Reactions in the Egyptian Press

To a Lecture Delivered by a Coptic Bishop
n Hudson Institute, Washington


Report by: Magdi Khalil

On July 18, 2008, Bishop Thomas - Bishop of El-Qussia Diocese in Upper Egypt - gave a lecture entitled “The Experience of the Middle East’s largest Christian community during a time of rising Islamization”, in Hudson Institute. The Bishop talked about how the Arab invasion of Egypt in 639 A.D. has altered the identity of Egypt through Arabization and forced conversion to Islam, and the lasting impact on the Christian minority in Egypt. The Bishop said, “The Copts have been always focused on Egypt; it is our identity, it is our nation, it is our land, it is our language, it is our culture. But when some of the Egyptians converted to Islam, their focus changed away from looking to their own [language and culture]. They started to look at the Arabians, and Arabia became the main focus,” adding that, “if you come to a Coptic person and tell him that he’s an Arab, that’s offensive. We are not Arabs, we are Egyptians. I am very happy to be an Egyptian and I would not accept being an “Arab” because ethnically I am not.” The Bishop went on to say, “that means shifting the identity of the nation, to belong to Arabism and to the widespread Arabic area …and this is a big dilemma for the Copts who kept their Christianity, or, I rather say, that they kept their identity as Egyptians [who have] their own culture, trying to keep the language, trying to keep the music, trying to keep the calendar of the Copts. That means the cultural issue of the old Egypt is still carried on. Meanwhile our fellow citizens, they dropped it for another culture, and now when you look at a Copt, you don’t see only a Christian, you see an Egyptian who is trying to keep his identity versus another imported identity that is working on him. These two processes are still actively working till now; it has never stopped because Egypt has not yet, in their own mind, been completely Islamized or Arabized, which means the process still has to go on.” The Bishop argued that the Egyptian culture has been taken from the Copts and attributed to the Arabs, that the process of Islamization is still on-going, and that the Christian child has “to study the history of the victorious Islamic invaders, and that means that as a little kid you have to praise the Arabic troops that came to your country.” The Bishop stated, “Fundamentalism started in the seventies, and all the leaders now are a product of this [movement].”
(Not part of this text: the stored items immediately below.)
Definition processHeaders sc (h : FrameHeader) (prio : PriorityParam) (fields : list HeaderField)
    (truncated : bool) : reply :=
  let id := StreamID h in
  if inGoAway (away sc) then Ret (sc, None)
  else if negb (id mod 2 =? 1) then Ret (sc, Some (ConnectionError ErrCodeProtocol))
  else if bool_decide (id ∈ streams sc) then
    run o <- obj sc id;
    if resetQueued o then Ret (sc, None)
    else if bool_decide (st_state o = stateHalfClosedRemote) then Ret (sc, Some (streamError id ErrCodeStreamClosed))
    else processTrailerHeaders sc id h fields
  else if id <=? maxClientStreamID (ids sc) then Ret (sc, Some (ConnectionError ErrCodeProtocol))
  else
    let sc := on_ids (fun i => mkIds (clientMaxStreams i) (advMaxStreams i) (curClientStreams i)
                                 (curPushedStreams i) id (maxPushPromiseID i)) sc in
    let sc := match idleTimer (away sc) with
              | Some _ => on_away (a_idle (Some false)) sc
              | None => sc
              end in
    if u32 (curClientStreams (ids sc) + 1) >? advMaxStreams (ids sc) then
      Ret (sc, Some (streamError id (if unackedSettings (peer sc) =? 0 then ErrCodeProtocol
                                     else ErrCodeRefusedStream)))
    else
      run sc <- newStream sc id (if StreamEnded h then stateHalfClosedRemote else stateOpen);
      match (if HasPriority h then checkPriority id prio else None) with
      | Some e => Ret (sc, Some e)
      | None =>
          run res <- newWriterAndRequest sc id h fields;
          match res with
          | (sc, Err e) => Ret (sc, Some e)
          | (sc, Ok rh) =>
              let hd := if truncated then handleHeaderListTooLong
                        else if checkValidHTTP2RequestHeaders rh then Serve else new400Handler in
              Ret (on_obj id (s_handler hd) sc, None)
          end
      end.

Definition processFrame sc (f : inFrame) : reply :=
  let body sc :=
    match f with
    | InFrame (SettingsFrame h p) => processSettings sc h p
    | InMeta h prio fields tr => processHeaders sc h prio fields tr
    | InFrame (WindowUpdateFrame h n) => processWindowUpdate sc h n
    | InFrame (PingFrame h d) => processPing sc h d
    | InFrame (DataFrame h d) => processData sc h d
    | InFrame (RSTStreamFrame h c) => processResetStream sc h c
    | InFrame (PriorityFrame h p) => processPriority sc h p
    | InFrame (GoAwayFrame _ _ _ _) => processGoAway sc
    | InFrame (PushPromiseFrame _ _ _) => Ret (sc, Some (ConnectionError ErrCodeProtocol))
    | InFrame _ => Ret (sc, None)
    end in
  if sawFirstSettings (peer sc) then body sc
  else
    match f with
    | InFrame (SettingsFrame _ _) => body (on_peer p_saw sc)
    | _ => Ret (sc, Some (ConnectionError ErrCodeProtocol))
    end.

(** *** The serve loop *)

(** What readFrames sends. *)
Abbreviation readFrameResult := (result error inFrame).

(** processFrameFromReader: whether the connection is kept open.  isClosedConnError
    tells errors of the network, here [ErrIO]. *)
Variable isClosedConnError : Z -> bool.

Definition client_gone (e : error) : bool :=
  match e with
  | EOF | ErrUnexpectedEOF => true
  | ErrIO n => isClosedConnError n
  | _ => false
  end.

Definition stay (o : outcome serverConn) : outcome (serverConn * bool) := run sc <- o; Ret (sc, true).

(** The switch on the error. *)
Definition answer_error sc (e : error) : outcome (serverConn * bool) :=
  match e with
  | StreamError id code _ => stay (resetStream scheduleFrameWrite sc id code)
  | goAwayFlowError => stay (goAway scheduleFrameWrite sc ErrCodeFlowControl)
  | ConnectionError code => stay (goAway scheduleFrameWrite sc code)
  | _ => Ret (sc, false)
  end.

Definition processFrameFromReader sc (res : readFrameResult) : outcome (serverConn * bool) :=
  match res with
  | Err ErrFrameTooLarge => stay (goAway scheduleFrameWrite sc ErrCodeFrameSize)
  | Err e => if client_gone e then Ret (sc, false) else answer_error sc e
  | Ok f =>
      run (sc, err) <- processFrame sc f;
      match err with
      | None => Ret (sc, true)
      | Some e => answer_error sc e
      end
  end.

(** noteBodyRead. *)
Definition noteBodyRead sc (id n : Z) : outcome serverConn :=
  run sc <- sendWindowUpdate scheduleFrameWrite sc None n;
  run o <- obj sc id;
  if bool_decide (st_state o = stateHalfClosedRemote) || bool_decide (st_state o = stateClosed) then Ret sc
  else sendWindowUpdate scheduleFrameWrite sc (Some id) n.

(** startPush; [inr] is the error sent to msg.done. *)
Record startPushRequest := mkPush {
  pr_parent : Z;
  pr_method : bytes;
  pr_scheme : bytes;
  pr_host : bytes;
  pr_requestURI : bytes;
  pr_done : option nat
}.

Definition startPush sc (msg : startPushRequest) : outcome serverConn :=
  run o <- obj sc (pr_parent msg);
  let refuse e :=
    run (ch, _) <- replyToWriter (chans sc) (mkWR None None (pr_done msg)) (Some e);
    Ret (set_chans ch sc) in
  if negb (bool_decide (st_state o = stateOpen)) && negb (bool_decide (st_state o = stateHalfClosedRemote))
  then refuse errStreamClosed
  else if negb (pushEnabled (peer sc)) then refuse ErrNotSupported
  else
    run st <- wstream_of sc (pr_parent msg);
    conn_writeFrame scheduleFrameWrite sc
      (mkWR (Some (writePushPromise_ (mkWritePushPromise (pr_parent msg) (pr_method msg) (pr_scheme msg)
                     (pr_host msg) (pr_requestURI msg) 0))) (Some st) (pr_done msg)).

(** writeFrameAsync's goroutine has finished: its result is received. *)
Definition receive_wrote sc : outcome serverConn :=
  match inFlight (wst sc) with
  | None => Ret sc
  | Some wr =>
      run w <- deref (H2Sched.write wr);
      run (n, err) <- nw_writeFrame w (net sc);
      wroteFrame scheduleFrameWrite (on_wst (w_flight None) (set_net n sc)) wr err
  end.

Inductive serverMessage : Type := settingsTimerMsg | idleTimerMsg | shutdownTimerMsg | gracefulShutdownMsg.

(** What the select of the loop receives.  [first] tells that the result of a
    frame being written was there when the frame of the client was received. *)
Inductive event : Type :=
| WantWriteFrame (wr : FrameWriteRequest)
| WroteFrame
| GotFrame (res : readFrameResult) (first : bool)
| BodyRead (id n : Z)
| ServeMsg (m : serverMessage)
| StartPush (msg : startPushRequest).

(** The cases of the select: whether the loop goes on. *)
Definition serve_event sc (e : event) : outcome (serverConn * bool) :=
  match e with
  | WantWriteFrame wr =>
      match H2Sched.write wr with
      | Some (writeStreamError id code) => stay (resetStream scheduleFrameWrite sc id code)
      | _ => stay (conn_writeFrame scheduleFrameWrite sc wr)
      end
  | WroteFrame => stay (receive_wrote sc)
  | GotFrame res first =>
      run sc <- (if writingFrameAsync (wst sc) && first then receive_wrote sc else Ret sc);
      processFrameFromReader sc res
  | BodyRead id n => stay (noteBodyRead sc id n)
  | ServeMsg settingsTimerMsg | ServeMsg shutdownTimerMsg => Ret (sc, false)
  | ServeMsg idleTimerMsg => stay (goAway scheduleFrameWrite sc ErrCodeNo)
  | ServeMsg gracefulShutdownMsg => stay (startGracefulShutdownInternal scheduleFrameWrite sc)
  | StartPush msg => stay (startPush sc msg)
  end.

(** The end of a round. *)
Definition serve_round sc (e : event) : outcome (serverConn * bool) :=
  run (sc, go) <- serve_event sc e;
  if negb go then Ret (sc, false)
  else if queuedControlFrames (wst sc) >? maxQueuedControlFrames then Ret (sc, false)
  else
    let a := away sc in
    let sentGoAway := inGoAway a && negb (needToSendGoAway a) && negb (writingFrame (wst sc)) in
    let gracefulShutdownComplete := (goAwayCode a =? ErrCodeNo) && (curOpenStreams sc =? 0) in
    if sentGoAway && negb (shutdownTimer a) && (negb (goAwayCode a =? ErrCodeNo) || gracefulShutdownComplete)
    then Ret (on_away a_timer sc, true) else Ret (sc, true).

(** closeAllStreamsOnConnClose. *)
Fixpoint close_all sc (order : list Z) : outcome serverConn :=
  match order with
  | [] => Ret sc
  | id :: order =>
      (* a stream closed meanwhile is not visited *)
      run sc <- (if bool_decide (id ∈ streams sc)
                 then closeStream scheduleFrameWrite sc id errClientDisconnected else Ret sc);
      close_all sc order
  end.

Definition closeAllStreamsOnConnClose sc : outcome serverConn :=
  close_all (tick sc) (visit (ticks sc) (elements (streams sc))).

(** The connection Serve makes, up to the loop: the settings and the first
    window update are written before the preface is read. *)
Definition Serve_conn (n : NW) : outcome serverConn :=
  run (fl, _) <- flow_add [mkFlow 0 None; mkFlow 0 None] 0 initialWindowSize;
  run (fl, _) <- flow_add fl 1 initialWindowSize;
  Ret (mkConn _ (mkIds (2 ^ 32 - 1) (maxConcurrentStreams cfg) 0 0 0 0)
         (mkPeer true false 0 initialWindowSize initialMaxFrameSize initialHeaderTableSize 0)
         (mkWrite false false false false false 0 None)
         (mkAway false false 0 false None false)
         fl NewRandomWriteScheduler ∅ ∅ ∅ n 0).

Definition serve_start (n : NW) : outcome serverConn :=
  run sc <- Serve_conn n;
  run sc <- conn_writeFrame scheduleFrameWrite sc
    (mkWR (Some (writeSettings
       [mkSetting SettingMaxFrameSize (maxReadFrameSize cfg);
        mkSetting SettingMaxConcurrentStreams (advMaxStreams (ids sc));
        mkSetting SettingMaxHeaderListSize sc_maxHeaderListSize;
        mkSetting SettingInitialWindowSize (u32 (initialStreamRecvWindowSize cfg))])) None None);
  let sc := on_peer (p_unacked (unackedSettings (peer sc) + 1)) sc in
  let diff := i32 (initialConnRecvWindowSize cfg - initialWindowSize) in
  run sc <- (if diff >? 0 then sendWindowUpdate scheduleFrameWrite sc None diff else Ret sc);
  Ret (if IdleTimeout cfg then on_away (a_idle (Some true)) sc else sc).

(** *** The body of a request, as its handler reads it

    The calls run on the goroutine of the handler; they change the pipe of the
    stream and send events to the loop. *)

Record requestBody := mkBody {
  rb_stream : Z;
  rb_closed : bool;
  rb_sawEOF : bool;
  rb_pipe : bool;                   (* the pipe is that of the stream, or nil *)
  rb_needsContinue : bool
}.

Definition errClosedBody : error := errReason (str "body closed by handler").

Definition requestBody_Close sc (b : requestBody) : outcome (serverConn * requestBody) :=
  run sc <-
    (if rb_pipe b && negb (rb_closed b) then
       run o <- obj sc (rb_stream b);
       run p <- deref (st_body o);
       run p <- BreakWithError p (Some errClosedBody);
       Ret (on_obj (rb_stream b) (s_body (Some p)) sc)
     else Ret sc);
  Ret (sc, mkBody (rb_stream b) true (rb_sawEOF b) (rb_pipe b) (rb_needsContinue b)).

(** noteBodyReadFromHandler: the message it sends. *)
Definition noteBodyReadFromHandler (id : Z) (n : Z) : list event := if n >? 0 then [BodyRead id n] else [].

(** Read into a slice of [m] octets, with the events it sends; [Blocked] waits
    for the pipe and reads again. *)
Definition requestBody_Read sc (b : requestBody) (m : Z) :
    outcome (serverConn * requestBody * read_res * list event) :=
  run st <- wstream_of sc (rb_stream b);
  let sent := if rb_needsContinue b
              then [WantWriteFrame (mkWR (Some (write100ContinueHeadersFrame (rb_stream b))) (Some st) None)] else [] in
  let b := mkBody (rb_stream b) (rb_closed b) (rb_sawEOF b) (rb_pipe b) false in
  if negb (rb_pipe b) || rb_sawEOF b then Ret (sc, b, Failed EOF, sent)
  else
    run o <- obj sc (rb_stream b);
    run p <- deref (st_body o);
    let '(p, res) := pipe_Read p m in
    let sc := on_obj (rb_stream b) (s_body (Some p)) sc in
    match res with
    | Got d => Ret (sc, b, res, sent ++ noteBodyReadFromHandler (rb_stream b) (len d))
    | Failed e =>
        Ret (sc, mkBody (rb_stream b) (rb_closed b) (match e with EOF => true | _ => rb_sawEOF b end) (rb_pipe b) false, res, sent)
    | Blocked => Ret (sc, b, res, sent)
    end.
End Conn.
As he concluded his lecture, the Bishop emphasized the need to help the Christian Egyptians remain in their homeland, “We are worried about the large number of immigrants that are leaving Egypt, like all the Middle East, we are worried that the Christians are leaving this area. This is a big question mark and this is a big cry for help to let the Christians stay in their own country.”

The reactions to the bishop’s lecture were overly loud in the Egyptian press, as more than two hundreds articles and comments have been published, which, for the most part, attacked the Bishop and heatedly asserted the Arab and Islamic identity of Egypt.

Although the controversy surrounding Egypt’s Arabism was more intense in the first half of the 20th century, yet its tone was noticeably different from the current one. The majority of the Renaissance pioneers in Egypt at that time were Egyptian nationalists who were open to European modernism, and as a result, the debate maintained a profound intellectual and cultural quality. On the other hand, the disagreement on the Bishop’s lecture was mostly religious, and ended up with the Muslim majority standing on one side, and the Copts along with a small number of Muslim secularists on the other side. Thus, the reactions to Bishop Thomas’ lecture did not engender a serious intellectual discussion, as much as they reflected intense Christian-Muslim tensions, and the sorry state of what is supposed to be a cultural debate, as many of those reactions carried threats against the Bishop and the Copts, and were filled with allegations of national treason, and treacherous allegiance to the West, the United States, Zionism and Israel.

In the semi-governmental newspaper, Al-Ahram, the supervisor of the opinion section, Hassan Abu Taleb wrote, “the lecture is questioning the religion and identity of the majority,” next he issued a general warning, “if one says that the Church is strong because love is strong, another can reply that the mosque is also strong, and that the Egyptian state is strong as well in spite of all the problems it is facing,” he went on to threaten the Egyptian church, “If we consider that the strength of a religious institution is the only sanctuary, does that mean that this institution is making itself ready for a clash, and that it is working to procure outside help.. Take a look at the facts of our era, gentlemen, and look at the naïve Mikheil Saakashvili who imagined that he could count on American help to face the Russians, and then consider what the Russians did to him, so we would ask you not to think of yourselves as another Saakashvili” (1).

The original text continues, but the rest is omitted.